Lemma config_run (ext : Externals) (calls : list call)
    (s : TranslatorState) :
  config (et (run ext calls s)) = config (et s).
Proof.
  revert s. induction calls as [|c calls IH]; intros s; [done|].
  change (run ext (c :: calls) s) with (run ext calls (perform ext c s)).
  by rewrite IH, config_perform.
Qed.

Lemma nodeTopologyLabels_config (e e' : endpointTranslator) :
  config e = config e' → nodeTopologyLabels e = nodeTopologyLabels e'.
Proof. unfold config. congruence. Qed.

(** The translation of an endpoint reads the configuration only. *)
Lemma translateAdd_config (ext : Externals) (e e' : endpointTranslator)
    (address : Address) :
  config e = config e' →
  translateAdd ext e address = translateAdd ext e' address.
Proof.
  unfold config. intros Hcfg.
  assert (controllerNS e = controllerNS e') as Hns by congruence.
  assert (identityTrustDomain e = identityTrustDomain e') as Htd
    by congruence.
  assert (enableH2Upgrade e = enableH2Upgrade e') as Hup by congruence.
  unfold translateAdd, toWeightedAddr. by rewrite Hns, Htd, Hup.
Qed.

Lemma collectAdds_config (ext : Externals) (e e' : endpointTranslator)
    (m : gmap ID Address) :
  config e = config e' → collectAdds ext e m = collectAdds ext e' m.
Proof.
  intros Hcfg. rewrite !collectAdds_omap.
  apply list_omap_ext, Forall2_same_length_lookup. split; [done|].
  intros i x y Hx Hy. rewrite Hx in Hy. injection Hy as <-.
  by rewrite (translateAdd_config _ e e').
Qed.

(** ** The messages of the pipeline *)

(** What [sendFilteredUpdate] sends, in terms of the diff it computes. *)
Lemma stream_sendFilteredUpdate_diff (ext : Externals) (set : AddressSet)
    (s : TranslatorState) :
  let s1 := adoptMetadata set s in
  let filtered := (filterAddresses s1).1 in
  let diff := diffAddrs filtered (with_heap (filterAddresses s1).2 s1) in
  stream (et (sendFilteredUpdate ext set s))
  = stream (et s)
      ++ updateMessages ext (et s) (Labels filtered) diff.1 diff.2.
Proof.
  unfold sendFilteredUpdate, diffAddrs, updateMessages.
  destruct (filterAddresses (adoptMetadata set s)) as [filtered h2].
  cbn [fst snd].
  destruct (diffEndpoints filtered (with_heap h2 (adoptMetadata set s)))
    as [[diffAdd diffRemove] h3] eqn:Hdiff.
  assert (Labels diffAdd = Labels filtered) as Hlabels.
  { unfold diffEndpoints in Hdiff. simpl in Hdiff. by injection Hdiff as <- _ _. }
  cbn [fst snd]. simpl.
  destruct (decide (0 < size (deref h3 (Addresses diffAdd)))) as [Ha|Ha];
    simpl;
    destruct (decide (0 < size (deref h3 (Addresses diffRemove))))
      as [Hr|Hr];
    simpl; rewrite ?Hlabels, ?app_nil_r, <-?(assoc_L (++)); try done;
    by rewrite (collectAdds_config ext _ (et s)).
Qed.

Lemma filterAddresses_labels (s : TranslatorState) :
  Labels (filterAddresses s).1 = Labels (availableEndpoints (et s))
  ∨ filteredAddrs s = ∅.
Proof.
  unfold filteredAddrs, filterAddresses, newEmptyAddressSet.
  case_decide; simpl; [by left|].
  destruct (filterLoop _ _ _ _); simpl; [by left | by left |].
  right. apply (deref_app_new (heap s) ∅ []).
Qed.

+++

Your task is to count the lines in the material containing the word "diffEndpoints" and to state only that number.

TASK RESPONSE: 2